IEEE Spectrum: What parts should a mature Ecuador space program develop for itself, and what parts should it bring in from more-advanced spacefaring nations?

Ronnie Nader: It’s complicated. It’s not just cost-benefit analysis. It’s also a matter of asking ourselves, “What do we not know how to do? What doors will it open for us?” In South America we have a lot of mental colonization from the United States. That has good and bad. The bad is we get used to being a client. On the other hand, we tend to use books as a guide but not as the final word. In that sense we’re very rebellious. We try to understand things in our terms. I follow the Russian philosophy of robustness and simplicity in design.

IEEE Spectrum: What value do you get from your space program that you couldn’t get any other way?

Ronnie Nader: The ultraviolet-exposure data, from whom could we have bought that? UV-exposure data from the Pegaso and Krysaor are now included in local weather reports. Local firefighters are also benefiting—they came to us to ask for help identifying wildfires.

I would also say that one cannot buy a people’s sense of capability. One cannot fire the imagination of a whole generation of future engineers by buying a satellite. These things are earned, not bought.

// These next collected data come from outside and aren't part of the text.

Lemma handler_records_are_indexed_witness :
  let records :=
    [Sample.record (VInt 1); Sample.record (VInt 2);
     Sample.record (VInt 3); Sample.record (VInt 4)] in
  let payloads :=
    [Sample.reading (VInt 1); Sample.reading (VInt 2);
     Sample.reading (VInt 3); Sample.reading (VInt 4)] in
  let cli := fun _ : pystr => Completed 0 (str "QmSampleContentIdentifier" ++ [10%N]) [] in
  let path := artifact_path (str "batch321") Sample.clock in
  let s := Store [] [] in
  Forall2 (fun record payload =>
             exists key ts temp hum location productName,
               record = record_of key payload ts temp hum location productName)
          records payloads
  /\ records <> []
  /\ returncode (cli path) = 0
  /\ exists root : pystr,
       Upload.compute_merkle_root
         (map (fun payload => calc_sha256 (VDict payload)) payloads)
       = Returned (Some root)
       /\ process_batch_file cli Sample.clock path (Returned (VList records)) s
          = (Done tt,
             Store (uploads s ++ [path])
                   (inserted s ++ [Row (batch_id_of_path path)
                                       (strip (stdout (cli path)))
                                       (Some (VStr root)) (length records)
                                       Sample.clock])).
Proof.
  intros records payloads cli path s.
  assert (Hmade : Forall2 (fun record payload =>
             exists key ts temp hum location productName,
               record = record_of key payload ts temp hum location productName)
          records payloads).
  { repeat (constructor;
            [exists (str "batch321"), Sample.ts; eexists; exists Sample.hum,
               Sample.location, Sample.productName; reflexivity|]).
    constructor. }
  assert (Hne : records <> []) by discriminate.
  assert (Hcode : returncode (cli path) = 0) by reflexivity.
  exact (conj Hmade (conj Hne (conj Hcode
           (handler_records_are_indexed cli Sample.clock path s records payloads
              Hmade Hne Hcode)))).
Defined.

Lemma iterate_len (records : value) (recs : list value) :
  iterate records = Returned recs -> len records = Returned (length recs).
Proof.
  destruct records; cbn; try discriminate; intros [= <-];
    rewrite ?length_map; reflexivity.
Qed.

(** X10. [process_batch_file] inserts a row only after a successful
    upload. When the content of the file is at fault (it is not JSON,
    cannot be iterated, a record has no [hash], a hash does not decode)
    nothing is uploaded and nothing inserted; when the IPFS command fails
    the file was given to it but no row is inserted; and when the call
    returns, the file was uploaded once and exactly one row inserted. *)
Theorem rows_follow_uploads (cli : pystr -> completed) (now path : pystr)
    (loaded : outcome value) (s : store) :
  match process_batch_file cli now path loaded s with
  | (Done _, s') =>
      returncode (cli path) = 0
      /\ uploads s' = uploads s ++ [path]
      /\ exists root count,
           inserted s' = inserted s ++ [Row (batch_id_of_path path)
                                            (strip (stdout (cli path))) root count now]
  | (Failed (Python e), s') => s' = s
  | (Failed (RuntimeError message), s') =>
      returncode (cli path) <> 0
      /\ uploads s' = uploads s ++ [path]
      /\ inserted s' = inserted s
  end.
Proof.
  unfold process_batch_file.
  destruct loaded as [records|e]; [|reflexivity].
  destruct (iterate records) as [recs|e] eqn:Hiter; cbn [mbind outcome_bind];
    [|reflexivity].
  destruct (hashes_of recs) as [hashes|e]; cbn [mbind outcome_bind]; [|reflexivity].
  destruct (compute_merkle_root hashes) as [root|e]; [|reflexivity].
  unfold upload_file_via_cli. rewrite (iterate_len _ _ Hiter).
  destruct (Z.eqb_spec (returncode (cli path)) 0) as [Hcode|Hcode].
  - split; [exact Hcode | split; [reflexivity | eauto]].
  - split; [exact Hcode | split; reflexivity].
Qed.
(** * SnapshillBot: URL normalisation, archive providers, notification
      assembly and the run cycle of [snapshill.py], embedded in Rocq.

    Python values are modelled as follows.
    - A [str] is a list of characters; a character is a code point below 256
      ([ascii]).  Integers are [Z].
    - A compiled regular expression is a term of [regex]; [ms] is the
      backtracking matcher of Python's [re] module: it lists every way the
      pattern can match at the current position, in the order the engine
      tries them, so the head of the list is the match Python reports.
    - Code that raises returns [Raise e]; code that talks to reddit, to the
      archive sites or to sqlite runs in the monad [M], which threads the
      [world] (the rows of the [links] table and the log of external calls).
      The answers of the external services are the fields of [external].
    - Calls to the [logging] module are not modelled. *)

From Stdlib Require Import String Ascii List Bool Arith ZArith Lia.
From Stdlib Require Import DecimalString.
Import ListNotations.

Set Implicit Arguments.

(** ** Strings *)

Definition str := list ascii.

Notation "$ s" := (list_ascii_of_string s%string)
  (at level 9, s at level 0, format "$ s").

Definition isnil {A} (l : list A) : bool :=
  match l with [] => true | _ => false end.

Definition str_eqb (a b : str) : bool :=
  if list_eq_dec ascii_dec a b then true else false.

(** [s.startswith(w)], returning what follows [w]. *)
Fixpoint strip_prefix (w s : str) : option str :=
  match w with
  | [] => Some s
  | c :: w' =>
      match s with
      | x :: s' => if Ascii.eqb x c then strip_prefix w' s' else None
      | [] => None
      end
  end.

Definition startswith (s w : str) : bool :=
  match strip_prefix w s with Some _ => true | None => false end.

Fixpoint join (sep : str) (l : list str) : str :=
  match l with
  | [] => []
  | [x] => x
  | x :: rest => x ++ sep ++ join sep rest
  end.

Definition in_range (lo hi c : ascii) : bool :=
  (nat_of_ascii lo <=? nat_of_ascii c) && (nat_of_ascii c <=? nat_of_ascii hi).

(** ** Regular expressions (the subset of [re] the program uses) *)

Module Re.

Inductive regex :=
| Lit (w : str)                                  (* literal characters *)
| Cls (p : ascii -> bool)                        (* [..], [^..] and . *)
| Cat (r1 r2 : regex)
| Alt (r1 r2 : regex)                            (* r1|r2 *)
| Opt (r : regex)                                (* r? (greedy) *)
| Rep (p : ascii -> bool) (lo : nat) (hi : option nat)
                                                 (* c{lo,hi}, c+ (greedy) *)
| Bol                                            (* ^ *)
| Eol.                                           (* $ *)

(** Greedy repetition of a one-character class: the longest run first. *)
Fixpoint rep (p : ascii -> bool) (lo : nat) (hi : option nat)
         (b : bool) (s : str) {struct s} : list (bool * str) :=
  let stop := match lo with 0 => [(b, s)] | S _ => [] end in
  match hi with
  | Some 0 => stop
  | _ =>
      match s with
      | c :: s' =>
          if p c
          then rep p (pred lo) (option_map pred hi) false s' ++ stop
          else stop
      | [] => stop
      end
  end.

(** [ms r b s]: the matches of [r] at the head of [s], most preferred
    first; [b] says whether this position is the start of the string.
    Each result is the flag and the text left after the match. *)
Fixpoint ms (r : regex) (b : bool) (s : str) : list (bool * str) :=
  match r with
  | Lit w =>
      match strip_prefix w s with
      | Some rest => [(b && isnil w, rest)]
      | None => []
      end
  | Cls p =>
      match s with
      | c :: s' => if p c then [(false, s')] else []
      | [] => []
      end
  | Cat r1 r2 => flat_map (fun x => ms r2 (fst x) (snd x)) (ms r1 b s)
  | Alt r1 r2 => ms r1 b s ++ ms r2 b s
  | Opt r1 => ms r1 b s ++ [(b, s)]
  | Rep p lo hi => rep p lo hi b s
  | Bol => if b then [(b, s)] else []
  | Eol =>
      match s with
      | [] => [(b, s)]
      | [c] => if Ascii.eqb c "010" then [(b, s)] else []
      | _ => []
      end
  end.
(** * AI Hub Backend ([server.py]): the three route handlers

    A shallow embedding of the FastAPI handlers [health], [root] and
    [chat] of [server.py], and the properties of the gateway's contract
    that hold (or fail) on them.

    Conventions of the embedding:
    - a Python [str] is the list of its Unicode code points;
    - a value decoded from the JSON body is a [value]; a [dict] is a
      [gmap] from [str] keys;
    - what lives outside the module (the environment variable, the file
      next to the module, the builtin [float], the OpenAI client) is a
      [Variable] of the section [Server]: every handler is a function of
      it, and the theorems hold for every behaviour of it;
    - a handler runs in the monad [M E]: it threads the log of outbound
      provider calls and either returns or raises an [E]. *)

From Stdlib Require Import ZArith NArith List String Ascii Lia.
From Stdlib Require Import Floats.SpecFloat.
From stdpp Require Import gmap list fin_maps.

Set Warnings "-register-all".
Local Open Scope Z_scope.

(** ** Python strings *)

Module Str.

(** Code points of a [str]. *)
Abbreviation str := (list N).

(** An ASCII literal as a [str] (one code point per character; only
    used on literals below U+0080). *)
Definition lit (s : string) : str :=
  List.map N_of_ascii (list_ascii_of_string s).

(** [str.isspace] on one code point: the table of CPython's
    [_PyUnicode_IsWhitespace]. *)
Definition isspace (c : N) : bool :=
  ((0x09 <=? c) && (c <=? 0x0D) || (0x1C <=? c) && (c <=? 0x20)
   || (c =? 0x85) || (c =? 0xA0) || (c =? 0x1680)
   || (0x2000 <=? c) && (c <=? 0x200A)
   || (c =? 0x2028) || (c =? 0x2029) || (c =? 0x202F)
   || (c =? 0x205F) || (c =? 0x3000))%N.

Fixpoint lstrip (s : str) : str :=
  match s with
  | c :: s' => if isspace c then lstrip s' else s
  | [] => []
  end.

Definition rstrip (s : str) : str := reverse (lstrip (reverse s)).

(** [s.strip()] with no argument. *)
Definition strip (s : str) : str := rstrip (lstrip s).

(** A string of whitespace only (the empty string included). *)
Definition blank (s : str) : bool := forallb isspace s.

(** Truth value of a [str]: non-empty. *)
Definition nonempty (s : str) : bool :=
  match s with [] => false | _ :: _ => true end.

End Str.
Import Str.

(** ** Values decoded from a JSON body *)

Inductive value : Type :=
| VNone
| VBool (b : bool)
| VInt (z : Z)
| VFloat (f : spec_float)
| VStr (s : str)
| VList (l : list value)
| VDict (d : gmap str value).

(** Python's truth value testing, as used by [not] and [or]. *)
Definition truthy (v : value) : bool :=
  match v with
  | VNone => false
  | VBool b => b
  | VInt z => negb (z =? 0)
  | VFloat (S754_zero _) => false
  | VFloat _ => true
  | VStr s => nonempty s
  | VList l => match l with [] => false | _ :: _ => true end
  | VDict d => negb (Nat.eqb (size d) 0)
  end.

(** [a or b]. *)
Definition py_or (a b : value) : value := if truthy a then a else b.

(** [d.get(k)] and [d.get(k, dflt)]. *)
Definition get (d : gmap str value) (k : str) : value :=
  default VNone (d !! k).

Definition get_default (d : gmap str value) (k : str) (dflt : value) : value :=
  default dflt (d !! k).

(** [k in d and isinstance(d[k], list)]. *)
Definition is_list_at (d : gmap str value) (k : str) : bool :=
  match d !! k with Some (VList _) => true | _ => false end.

(** The double nearest to 0.7 (0x3FE6666666666666). *)
Definition float_0_7 : spec_float := S754_finite false 6305039478318694 (-53).

(** [float(n)] for an [int] in range: round to nearest, ties to even. *)
Definition float_of_int (z : Z) : spec_float := binary_normalize 53 1024 z 0 false.

(** ** Exceptions, outcomes and the handler monad *)

(** An exception that derives from [Exception]: its class name and its
    [str(e)]. *)
Record exception : Type := Exception { exc_class : string; exc_str : str }.

(** What FastAPI's [HTTPException(status_code=..., detail=...)] carries. *)
Record http_exception : Type :=
  HTTPException { status_code : Z; detail : str }.

(** Result of a call into code outside the module. *)
Inductive outcome (A : Type) : Type :=
| Returns (a : A)
| Raises (e : exception).
Arguments Returns {A} a.
Arguments Raises {A} e.

(** The keyword arguments of [client.chat.completions.create]. *)
Record completion_request : Type := CompletionRequest {
  req_model : value;
  req_messages : list value;
  req_temperature : spec_float
}.

(** The part of the provider's answer the handler reads: for each
    choice, its [message.content] ([None] when the provider gave none). *)
Record completion : Type := Completion { choices : list (option str) }.

(** A computation that logs the provider calls it makes and returns an
    [A] or raises an [E]. *)
Definition M (E A : Type) : Type :=
  list completion_request -> list completion_request * (E + A).

#[global] Instance M_ret {E} : MRet (M E) := fun A a log => (log, inr a).
#[global] Instance M_bind {E} : MBind (M E) := fun A B k m log =>
  match m log with
  | (log', inr a) => k a log'
  | (log', inl e) => (log', inl e)
  end.

Definition raise {E A} (e : E) : M E A := fun log => (log, inl e).

(** [try: body / except Exception as e: handler e]. *)
Definition try_except {E A} (body : M exception A) (handler : exception -> M E A)
  : M E A := fun log =>
  match body log with
  | (log', inr a) => (log', inr a)
  | (log', inl e) => handler e log'
  end.

(** An outcome of outside code, in the monad. *)
Definition of_outcome {A} (o : outcome A) : M exception A :=
  match o with
  | Returns a => mret a
  | Raises e => raise e
  end.

(** [l[0]]. *)
Definition item0 {A} (l : list A) : M exception A :=
  match l with
  | a :: _ => mret a
  | [] => raise (Exception "IndexError" (lit "list index out of range"))
  end.

(** Runs a handler from an empty log. *)
Definition run {E A} (m : M E A) : list completion_request * (E + A) := m [].

(** ** The handlers *)

(** What [HTMLResponse(content)] carries; its status code defaults to 200. *)
Record html_response : Type :=
  MkHTMLResponse { html_content : str; html_status : Z }.

Definition HTMLResponse (content : str) : html_response :=
  MkHTMLResponse content 200.

(** The status code FastAPI answers with: 200 for a returned value,
    the exception's code for an [HTTPException]. *)
Definition status {A} (r : http_exception + A) : Z :=
  match r with
  | inl e => status_code e
  | inr _ => 200
  end.

(** ** Test doubles

    Concrete stand-ins for the outside world, on which the handlers are
    evaluated in the examples below. *)

Module Sample.

Definition api_key : option str := Some (lit "sk-test").

Definition half : spec_float := S754_finite false 4503599627370496 (-53).

(** A [float] on strings that knows the text [0.5] only. *)
Definition float_of_str (s : str) : outcome spec_float :=
  if bool_decide (strip s = lit "0.5") then Returns half
  else Raises (Exception "ValueError"
                 (lit "could not convert string to float: '" ++ s ++ lit "'")).

Definition type_name (v : value) : str :=
  match v with
  | VNone => lit "NoneType"
  | VBool _ => lit "bool"
  | VInt _ => lit "int"
  | VFloat _ => lit "float"
  | VStr _ => lit "str"
  | VList _ => lit "list"
  | VDict _ => lit "dict"
  end.

Definition float_error (v : value) : exception :=
  match v with
  | VInt _ => Exception "OverflowError" (lit "int too large to convert to float")
  | _ => Exception "TypeError"
           (lit "float() argument must be a string or a real number, not '"
              ++ type_name v ++ lit "'")
  end.

(** A provider that answers every request with one choice. *)
Definition create_ok (req : completion_request) : outcome completion :=
  Returns (Completion [Some (lit "Hi!")]).

(** A provider that cannot be reached. *)
Definition create_down (req : completion_request) : outcome completion :=
  Raises (Exception "APIConnectionError" (lit "Connection error.")).

(** A provider that answers with no choice at all. *)
Definition create_empty (req : completion_request) : outcome completion :=
  Returns (Completion []).

Definition user_message (content : str) : value :=
  VDict {[ lit "role" := VStr (lit "user"); lit "content" := VStr content ]}.

(** [{"input": "  Hello  "}] *)
Definition body_hello : gmap str value :=
  {[ lit "input" := VStr (lit "  Hello  ") ]}.

(** [{"input": "   "}] *)
Definition body_blank : gmap str value :=
  {[ lit "input" := VStr (lit "   ") ]}.

(** [{"messages": []}] *)
Definition body_no_messages : gmap str value :=
  {[ lit "messages" := VList [] ]}.

(** [{"messages": [{"role": "user", "content": "Merhaba"}, 7], "input": "x",
      "model": "gpt-4o"}]: the second message is no role/content pair. *)
Definition body_both : gmap str value :=
  {[ lit "messages" := VList [user_message (lit "Merhaba"); VInt 7];
     lit "input" := VStr (lit "x");
     lit "model" := VStr (lit "gpt-4o") ]}.

(** [{"input": "hi", "temperature": null}] *)
Definition body_bad_temperature : gmap str value :=
  {[ lit "input" := VStr (lit "hi"); lit "temperature" := VNone ]}.

(** An [index.html] whose bytes are not UTF-8. *)
Definition undecodable : exception :=
  Exception "UnicodeDecodeError"
    (lit "'utf-8' codec can't decode byte 0xff in position 0: invalid start byte").

(** [body_both] with a field the handler does not know. *)
Definition body_extra : gmap str value :=
  <[ lit "user" := VStr (lit "cem") ]> body_both.

(** [{"input": "hi", "temperature": 0.5}] *)
Definition body_half : gmap str value :=
  {[ lit "input" := VStr (lit "hi"); lit "temperature" := VFloat half ]}.

End Sample.

(** State of [index.html] next to the module: absent ([idx.exists()] is
    false), or present with the outcome of
    [idx.read_text(encoding="utf-8")]. *)
Inductive index_file : Type :=
| Missing
| Present (read_text : outcome str).

Section Server.

(** [os.getenv("OPENAI_API_KEY")], read once at import. *)
Variable OPENAI_API_KEY : option str.

(** The file [Path(__file__).with_name("index.html")]. *)
Variable idx : index_file.

(** The builtin [float] on a [str] (the text-to-double conversion of
    the interpreter, [ValueError] when the text is no number), and the
    exception it raises on an argument it refuses ([TypeError], or
    [OverflowError] for an [int] out of range). *)
Variable float_of_str : str -> outcome spec_float.
Variable float_error : value -> exception.

(** [client.chat.completions.create(model=, messages=, temperature=)]:
    the answer of the provider to a request. *)
Variable create : completion_request -> outcome completion.

(** Truth value of [OPENAI_API_KEY]: set and not the empty string. *)
Definition key_set : bool :=
  match OPENAI_API_KEY with
  | Some s => nonempty s
  | None => false
  end.

(** [float(v)]. *)
Definition py_float (v : value) : outcome spec_float :=
  match v with
  | VFloat f => Returns f
  | VInt z =>
      match float_of_int z with
      | S754_infinity _ => Raises (float_error v)
      | f => Returns f
      end
  | VBool b => Returns (float_of_int (if b then 1 else 0))
  | VStr s => float_of_str s
  | VNone | VList _ | VDict _ => Raises (float_error v)
  end.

It is the first time—that we know of—that a Latin American country provides satellite parts to the United States.

IEEE Spectrum: What is EXA’s relationship with other developing countries that have space programs?

Ronnie Nader: Via the International Astronautical Federation, everyone knows everyone and we like to collaborate. At the regional level, we’ve had more contact with the Bolivians, some Venezuelans. At some point we shared our satellite data when Venezuelans had drought problems.

IEEE Spectrum: When will Ecuador’s first astronaut fly, and on what hardware?

Ronnie Nader: I continue training, and we’re looking to train a backup. For financial reasons, obviously, we can’t pay [US] $70 million to the Russians and send a cosmonaut to the [International] Space Station. The Space Station is a private club, although they say quite the contrary. Our approach to the problem is to partner with private companies, such as XCOR, Blue Origin, or PoSSUM, that have advanced suborbital technology. It’s cheaper than Virgin Galactic, and you can’t do science with eight tourists shouting and floating around.

A correction to this article was made on 26 January 2016.